5 predictions for contact centres I never thought I’d make! We invited Paul Scott of Paul Scott, Customer Experience Consulting at Merchants, to share his predictins for the contact centre industry for 2016.
2016 is going to be a year anyone in the contact centre industry will remember for a long time. There are some changes about to happen which are going to shake up the way customer service is delivered and received. These changes will impact every aspect of contact centre operations, funding and resourcing. The good news is that although these changes will at first seem radical and revolutionary, they will create new and exciting opportunities for anyone willing to get onboard. So here goes:
– The digital prophecy will become reality. The 2015 version of the Global Contact Centre Benchmarking Report warned that organisations had to embrace digital customer service or face extinction. This is becoming reality now and by the end of 2016, there will be hardly any organisations left delivering customer service only using voice channels.
– Marketing will dominate customer service. The rise of digital, analytics and social media means marketing are having to take an increasingly high profile role in managing customer relationships. This will mean that in many organisations marketing will dominate the strategy and operational delivery of customer service.
– Analytics will be a principle discipline. The need to personalise service and target customers at specific points in their journey will mean analytics will become the most important discipline in contact centres, employing the smartest and most well paid people. Personalising propositions and adopting predictive analytics will become the default mode of engagement. Proactive a customer service will become the norm as a result.

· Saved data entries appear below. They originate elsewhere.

(* ===== verification/DemoWorld.v ===== *)
(** * A concrete world

    One instrument with its book, two traders with margin, two live contracts, a fee
    schedule, a session and a timelock proposal, at the addresses [Demo.demo] derives: the
    inputs of the witnesses. *)
From S2P Require Import Prelude Fixed IntentBook SeatTree IntentTree Ledger Governance Attestation World Demo MatchIx Intent Dispatch.

Definition pda (seeds : list (list Z)) : Pubkey := fst (find_program_address (Runtime := demo 0 0 []) seeds).

Definition PID : Pubkey := 77.
Definition ADMIN : Pubkey := 1001.
Definition ALICE : Pubkey := 1011.
Definition BOB : Pubkey := 1012.
Definition CAROL : Pubkey := 1013.
Definition USD : Pubkey := 1005.
Definition MARKET : Z := 4242.
Definition ATTESTOR : Pubkey := 900.

Definition CONFIG : Pubkey := Eval vm_compute in pda [SEED_CONFIG].
Definition INSTRUMENT : Pubkey := 2000.
Definition BOOK : Pubkey := 2001.
Definition NONCE : Pubkey := Eval vm_compute in pda [SEED_MARKET_NONCE; key_seed MARKET].
Definition SCHEDULE : Pubkey := Eval vm_compute in pda [SEED_FEE_SCHEDULE].
Definition TREASURY : Pubkey := Eval vm_compute in pda [SEED_TREASURY; key_seed USD].
Definition MARGIN (owner : Pubkey) : Pubkey := pda [SEED_MARGIN; key_seed owner; key_seed USD].
Definition VOLUME (owner : Pubkey) : Pubkey := pda [SEED_USER_VOLUME; key_seed owner; key_seed USD].
Definition PMLC (id : Z) : Pubkey := pda [SEED_PMLC; key_seed INSTRUMENT; u64_seed id].
Definition SESSION (owner : Pubkey) : Pubkey := pda [SEED_SESSION; key_seed owner].
Definition TIMELOCK (id : Z) : Pubkey := pda [SEED_TIMELOCK; u64_seed id].
Definition VAULT_AUTHORITY : Pubkey := Eval vm_compute in pda [SEED_VAULT; key_seed USD].
Definition VAULT : Pubkey := Eval vm_compute in VAULT_AUTHORITY + 2 * USD.
Definition ALICE_ATA : Pubkey := 3011.

Definition demo_config : ProgramConfig := config_init ADMIN ATTESTOR ADMIN 60 255.

(** Two-to-one leverage on a bucket of a million atoms. *)
Definition demo_instrument : InstrumentConfig :=
  {| ic_status := STATUS_ACTIVE; ic_bump := 255; ic_source := POLYMARKET;
     ic_market_id := MARKET; source_token_id_a := 1; source_token_id_b := 2;
     ic_collateral_mint := USD; intent_book := BOOK; leverage_bps := 20000;
     collateral_bucket := 1000000; twap_window_slots := 10; tick_fp := 10 ^ 15;
     liquidation_bps := 500; liquidation_bounty_bps := 100; max_staleness_secs := 60;
     reference_usd := 0 |}.

(** A contract of Alice (long) and Bob (short) entered at one half. *)
Definition demo_pmlc (id : Z) : Pmlc := Eval vm_compute in
  {| pm_status := PMLC_STATUS_LIVE; close_reason := CLOSE_REASON_NONE; pm_flags := 1;
     pm_bump := 255; pm_id := 0; instrument := INSTRUMENT; pm_collateral_mint := USD;
     pm_market_id := MARKET; long_owner := ALICE; short_owner := BOB;
     collateral_per_side := 1000000; pm_leverage_bps := 20000; entry_price_fp := PRICE_ONE / 2;
     Governance.notional_atoms := 2000000; size_fp_lo := 4000000; size_fp_hi := 0;
     opened_slot := 90; last_mark_slot := 90; long_reentry_price_fp := PRICE_ONE / 2;
     short_reentry_price_fp := PRICE_ONE / 2 |}.

Definition demo_margin (owner : Pubkey) (free reserved locked : Z) : MarginAccount :=
  set_buckets (margin_init owner USD 255) free reserved locked.

Definition demo_tiers : list FeeTier :=
  [{| volume_threshold := 0; fee_bps := 30 |}; {| volume_threshold := 5000000; fee_bps := 10 |}].

Definition program_account (d : AccountData) : Account :=
  {| acc_owner := PID; acc_lamports := 10 ^ 7; acc_data := d |}.
Definition token_account (owner amount : Z) : Account :=
  {| acc_owner := SPL_TOKEN_ID; acc_lamports := 10 ^ 7; acc_data := demo_token_data owner USD amount |}.

(** The book after Alice bids 0.6 and Bob asks 0.4. *)
Definition demo_posts : M Book unit :=
  place_intent ALICE SIDE_LONG 0 (6 * 10 ^ 17) 2 1000 2000000 0;;
  place_intent BOB SIDE_SHORT 0 (4 * 10 ^ 17) 1 1000 1000000 0;; mret tt.
Definition demo_book : Book := Eval vm_compute in
  match init_intent_book (intent_book_byte_size 16) INSTRUMENT 16 255 0 with
  | Ok b => snd (demo_posts b)
  | _ => {| header := {| bh_bump := 0; bh_instrument := 0; long_tree_root := 0;
              short_tree_root := 0; seat_tree_root := 0; freelist_head := 0; node_count := 0;
              capacity := 0; bh_next_intent_id := 0; bh_next_seq := 0; cached_max_fee_bps := 0 |};
            nodes := [] |}
  end.

Definition demo_session : Session := session_init ALICE CAROL 255 5000 3000000 9000000 [] 50.
Definition demo_proposal : TimelockProposal :=
  {| tl_kind := TL_KIND_SET_ATTESTATION_SIGNER; tl_status := TL_STATUS_PENDING; tl_bump := 255;
     proposal_id := 7; proposer := ADMIN; new_signer := 901; proposed_slot := 10;
     proposed_unix_ts := 1700000000; executable_after_unix_ts := 1700086400 |}.

Definition demo_world : World :=
  list_to_map
    [(CONFIG, program_account (DConfig demo_config));
     (INSTRUMENT, program_account (DInstrument demo_instrument));
     (BOOK, program_account (DBook demo_book));
     (NONCE, program_account (DNonce (nonce_init MARKET 255)));
     (SCHEDULE, program_account (DFeeSchedule (schedule_init demo_tiers 1 255)));
     (TREASURY, program_account (DTreasury (treasury_init USD 255)));
     (MARGIN ALICE, program_account (DMargin (demo_margin ALICE 5000000 2000000 2000000)));
     (MARGIN BOB, program_account (DMargin (demo_margin BOB 5000000 1000000 2000000)));
     (MARGIN CAROL, program_account (DMargin (demo_margin CAROL 5000000 0 0)));
     (PMLC 101, program_account (DPmlc (demo_pmlc 101)));
     (PMLC 102, program_account (DPmlc (demo_pmlc 102)));
     (SESSION ALICE, program_account (DSession demo_session));
     (TIMELOCK 7, program_account (DTimelock demo_proposal));
     (VAULT, token_account VAULT_AUTHORITY 50000000);
     (ALICE_ATA, token_account ALICE 3000000);
     (USD, {| acc_owner := SPL_TOKEN_ID; acc_lamports := 1; acc_data := DBytes (replicate 82 0) |})].

(** An account as an instruction passes it. *)
Definition signer (k : Pubkey) : AccountInfo := {| key := k; is_signer := true; is_writable := true |}.
Definition writable (k : Pubkey) : AccountInfo := {| key := k; is_signer := false; is_writable := true |}.
Definition readonly (k : Pubkey) : AccountInfo := {| key := k; is_signer := false; is_writable := false |}.

(** The precompile instruction that carries an attestation by the attestor. *)
Definition attest (bytes : list Z) : Instruction :=
  {| ix_program_id := ED25519_PROGRAM_ID;
     ix_data := build_ed25519_ix_data ATTESTOR (replicate 64 9) bytes |}.
Definition resolution (outcome nonce ts : Z) : Instruction :=
  attest (build_attestation ATT_TYPE_RESOLUTION MARKET ts nonce (le_bytes 2 outcome)).

(** A property of the accounts a world lists. *)
Lemma world_forall (P : Pubkey -> Account -> Prop) l :
  (forall k, P k no_account) -> Forall (fun ka => P ka.1 ka.2) l ->
  forall k, P k (acct (list_to_map l) k).
Proof.
  intros Hn Hl k. unfold acct. destruct (list_to_map l !! k) as [a|] eqn:E; [|apply Hn].
  apply elem_of_list_to_map_2 in E. rewrite Forall_forall in Hl. by apply (Hl (k, a)).
Qed.

(** A transaction of the demo program at slot 100. *)
Definition demo_tx (now : Z) (ixs : list Instruction) (accounts : list AccountInfo)
    (t : InstructionTag) (payload : list Z) (w : World) : World :=
  transaction (R := demo 100 now ixs) (B := demo_borsh) accounts (tag_byte t :: payload) w.

(** A breach of a contract, as the attestor signs it. *)
Definition breach (pmlc mark nonce ts : Z) : Instruction :=
  attest (build_attestation ATT_TYPE_HISTORICAL_LIQUIDATION MARKET ts nonce
            (liquidation_payload pmlc mark ts)).

(** Carol liquidates Alice's contract at three quarters: Alice wins all. *)
Definition demo_liquidate (w : World) : World :=
  demo_tx 1700100000 [breach (PMLC 101) (75 * 10 ^ 16) 1 1700099990]
    [signer CAROL; readonly CONFIG; readonly SYSVAR_INSTRUCTIONS_ID; readonly INSTRUMENT;
     writable (PMLC 101); writable NONCE; writable (MARGIN ALICE); writable (MARGIN BOB);
     writable (MARGIN CAROL)] TLiquidate [0] w.

(** Carol bids 0.6 for one contract, against Bob's ask, asking for an inline match. *)
Definition carol_bids (w : World) : World :=
  demo_tx 1700100000 []
    [signer CAROL; readonly CONFIG; readonly INSTRUMENT; writable BOOK; writable (MARGIN CAROL);
     writable (MARGIN BOB); writable (PMLC 4); readonly SYSTEM_PROGRAM_ID; readonly SCHEDULE;
     writable (VOLUME CAROL); writable (VOLUME BOB); writable TREASURY] TPostIntent
    ([SIDE_LONG] ++ le_bytes 8 (6 * 10 ^ 17) ++ le_bytes 2 1 ++ le_bytes 8 500 ++ [0; 1; 0]) w.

– Customer services will employ more people, not less. The rise of digital and the exponential increase is the number of digital interactions will mean customer services will be employing an increasing number of highly qualified people, able to deal with a wide range of digital, video and voice interactions. The Global Contact Centre Benchmarking Report predicts a 16% rise in the next 2 years.
– The walls of the contact centre finally come down. The proliferation of digital channels, cloud technology and more reliable high bandwidth networks will mean the physical location of contact centres will no longer be a driver. This will create new management challenges, but at least it does mean we can at last see the end of factory style call centres. Remote working will become a more viable option.
None of the predications I’ve made will be a surprise to those of you who study the development of our industry in any detail. What is surprising though is the speed at which these changes are taking place. I’ve worked with companies in 2015 which have undertaken one or more of these transformational changes in the last 12 months. I suspect there will be many more radical changes than the five I’ve identified here.